If you have potted plants on your balcony, terrace, or roof, it is time to bring them inside and give them the protection they need for the winter. Move them in groups, placing the most delicate plants at the center, while hardier ones provide additional protection. Listed below are some great ideas to help you protect your plants. Read on to discover some great tips and tricks to protect your pot plants this winter. But remember to keep them watered and feed them as well!

Evergreen shrubs

When choosing evergreen shrubs for pot plants, you should consider the time of year they bloom. For winter color, select a variety with bright red buds in the fall. Some shrubs bloom all winter long, while others need to be brought indoors during the coldest months. While the foliage of most evergreen shrubs is green, a few varieties have a pinkish red tint. These plants require acidic soil and rainfall to thrive, so consider these considerations when choosing a plant for winter.

Boxwood is the most common evergreen for container use. Boxwood is a versatile plant that can be shaped to fit a container or kept in its natural shape. Many varieties of boxwood are available in smaller pot sizes. However, keep in mind that boxwood is susceptible to winter burn, which occurs when the leaves of a shrub dry out.

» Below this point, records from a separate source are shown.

(** The characters of a string, each as the bytes that encode it. *)
Fixpoint chars (l : bytes) : list char :=
  match l with
  | [] => []
  | b :: rest =>
      match chars rest with
      | (c :: g) :: gs =>
          if is_continuation c then (b :: c :: g) :: gs else [b] :: (c :: g) :: gs
      | gs => [b] :: gs
      end
  end.

(** The scalar value a character encodes. *)
Definition code_point (g : char) : N :=
  match map byte g with
  | [a] => a
  | [a; b] => (a - 192) * 64 + (b - 128)
  | [a; b; c] => (a - 224) * 4096 + (b - 128) * 64 + (c - 128)
  | [a; b; c; d] => (a - 240) * 262144 + (b - 128) * 4096 + (c - 128) * 64 + (d - 128)
  | _ => 65533
  end.

(** [char::is_whitespace] (Unicode White_Space) and [char::is_control] (Cc). *)
Definition is_whitespace (g : char) : bool :=
  let c := code_point g in
  in_range 9 13 c || (c =? 32) || (c =? 133) || (c =? 160) || (c =? 5760)
  || in_range 8192 8202 c || (c =? 8232) || (c =? 8233) || (c =? 8239)
  || (c =? 8287) || (c =? 12288).
Definition is_control (g : char) : bool :=
  let c := code_point g in in_range 0 31 c || in_range 127 159 c.

Fixpoint drop_while {A} (f : A -> bool) (l : list A) : list A :=
  match l with [] => [] | x :: rest => if f x then drop_while f rest else l end.

Definition trim_start_chars (gs : list char) : list char := drop_while is_whitespace gs.
Definition trim_end_chars (gs : list char) : list char :=
  rev (drop_while is_whitespace (rev gs)).

Definition trim_end_bytes (l : bytes) : bytes := List.concat (trim_end_chars (chars l)).
Definition trim_bytes (l : bytes) : bytes :=
  List.concat (trim_end_chars (trim_start_chars (chars l))).
Definition trim (s : string) : string := string_of (trim_bytes (bytes_of s)).
Definition trim_end (s : string) : string := string_of (trim_end_bytes (bytes_of s)).

(** [str::split_whitespace]. *)
Fixpoint split_ws_chars (gs : list char) : list bytes :=
  match gs with
  | [] => [[]]
  | g :: rest =>
      if is_whitespace g then [] :: split_ws_chars rest
      else match split_ws_chars rest with
           | piece :: pieces => (g ++ piece) :: pieces
           | [] => [g]
           end
  end.
Definition split_whitespace (s : string) : list string :=
  map string_of (List.filter (fun p => match p with [] => false | _ => true end)
    (split_ws_chars (chars (bytes_of s)))).

(** [str::is_char_boundary] on the bytes of a string. *)
Definition is_char_boundary (l : bytes) (i : nat) : bool :=
  match i with
  | O => true
  | _ => match l !! i with
         | Some c => negb (is_continuation c)
         | None => Nat.eqb i (length l)
         end
  end.

(** [while boundary > 0 && !value.is_char_boundary(boundary) { boundary -= 1 }],
    the loop the sources use before cutting a string. *)
Fixpoint floor_char_boundary (l : bytes) (i : nat) : nat :=
  match i with
  | O => O
  | S i' => if is_char_boundary l i then i else floor_char_boundary l i'
  end.

(** ** Debug output of a [str]

    Quotes, backslashes and control characters are escaped; any other character
    counts as printable. *)
Definition hex_digit (n : N) : ascii := ascii_of_N (if n <? 10 then n + 48 else n + 87).
Definition debug_char (g : char) : bytes :=
  let c := code_point g in
  if c =? 0 then bytes_of "\0" else if c =? 9 then bytes_of "\t"
  else if c =? 10 then bytes_of "\n" else if c =? 13 then bytes_of "\r"
  else if (c =? 34) || (c =? 92) then "\"%char :: g
  else if is_control g then
    bytes_of "\u{" ++ (if c <? 16 then [hex_digit c] else [hex_digit (c / 16); hex_digit (c mod 16)]) ++ bytes_of "}"
  else g.
Definition str_debug (s : string) : string :=
  string_of ("034"%char :: List.concat (map debug_char (chars (bytes_of s))) ++ ["034"%char]).

(** ** Numbers *)

Definition digit (c : ascii) : option N :=
  if is_ascii_digit c then Some (byte c - 48) else None.

Fixpoint digits_value (acc : N) (l : bytes) : option N :=
  match l with
  | [] => Some acc
  | c :: rest => digit c ≫= fun d => digits_value (acc * 10 + d) rest
  end.

(** [str::parse::<uN>]: an optional [+], then one or more digits, whose value
    must fit the type. *)
Definition parse_uint (max : N) (s : string) : option N :=
  let l := bytes_of s in
  let ds := match l with
            | c :: rest => if bool_decide (c = "+"%char) then rest else l
            | [] => l
            end in
  match ds with
  | [] => None
  | _ => digits_value 0 ds ≫= fun v => if v <=? max then Some v else None
  end.

(** ** Lemmas *)

Lemma bytes_of_string_of l : bytes_of (string_of l) = l.
Proof. apply String.list_ascii_of_string_of_list_ascii. Qed.

Lemma string_of_bytes_of s : string_of (bytes_of s) = s.
Proof. apply String.string_of_list_ascii_of_string. Qed.

Lemma length_bytes_of s : length (bytes_of s) = String.length s.
Proof. induction s; simpl; congruence. Qed.

Lemma length_string_of l : String.length (string_of l) = length l.
Proof. induction l; simpl; congruence. Qed.

Lemma bytes_of_app s t : bytes_of (s +:+ t) = (bytes_of s ++ bytes_of t)%list.
Proof. induction s; simpl; [done|]. by rewrite IHs. Qed.

Create HintDb text.
#[export] Hint Rewrite bytes_of_string_of string_of_bytes_of length_bytes_of
  length_string_of bytes_of_app : text.

Lemma bytes_prefix_spec p l : bytes_prefix p l = true <-> exists r, l = (p ++ r)%list.
Proof.
  revert l. induction p as [|a p IH]; intros [|b l]; simpl.
  - split; [by exists [] | done].
  - split; [by exists (b :: l) | done].
  - split; [done | by intros [r ?]].
  - rewrite andb_true_iff, bool_decide_eq_true, IH. split.
    + intros [-> [r ->]]. by exists r.
    + intros [r [= -> ->]]. eauto.
Qed.

Lemma bytes_prefix_app p r : bytes_prefix p (p ++ r) = true.
Proof. apply bytes_prefix_spec. eauto. Qed.

Lemma starts_with_spec s p : starts_with s p = true <-> exists r, bytes_of s = (bytes_of p ++ r)%list.
Proof. apply bytes_prefix_spec. Qed.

If the winter temperature is too cold, boxwood will freeze, resulting in brown needles.

Succulents

Succulents are great for pot plants, but you’ll need to make sure you water them correctly. This is because they need less light than their summer cousins. Succulents need three hours of light a day. They may require grow lights, which you should buy before winter arrives. To help your succulents survive the winter, follow these tips. You can also add grow lights to your plant if needed.

Succulents grow best in a sunny, south-facing window or glass sun porch. Bring indoors when temperatures drop below 50 degrees Fahrenheit. Make sure to give them three to four hours of indirect sunlight daily. If you notice any aphids or mealybugs on your succulents, you can spray them with a solution of one part water and three parts rubbing alcohol to kill them.

Coral bells

Heuchera, or coral bells, are easy to grow and provide year-round interest. Their foliage changes color throughout the growing season, and some varieties have two different color levels. They are also relatively deer-resistant. Heuchera species are closely related to the plant Tiarella, which has bottlebrush-shaped flowers. The plant’s foliage is attractive and is best planted one to two feet apart. Its flowers bloom in the summer and fall.

Because coral bells grow quickly, they can be planted in pots and can be overwintered in zones 6b and above. Once the cold weather ends, coral bells can be moved outside to the garden or moved inside. Make sure they’re watered well for the first year to prevent wilting. Despite their short lifespan, they can be divided into several smaller plants if they don’t bloom by the time winter comes.

Boxwood

If you’re looking for a colorful plant for your home, consider growing Boxwood pot plants for winter. These winter-hardy plants will add color and texture to your home, making it look like a winter oasis. Boxwoods are popular choices for both big spaces and containers. Here are some tips for winter-hardy Boxwood pot plants. First, they need full sun and moist soil. Make sure the soil has a drainage hole for water. Second, remember to water regularly. You don’t want to overwater these plants.

To care for your Boxwood pot plants in winter, make sure they get regular watering. Remember, potted boxwoods need a lot of water, so it’s important to keep them well-watered. In addition, they need to be protected from cold weather and high winds. For added protection, place them in a greenhouse or unheated room. The following are some basic guidelines for caring for potted Boxwood plants in winter.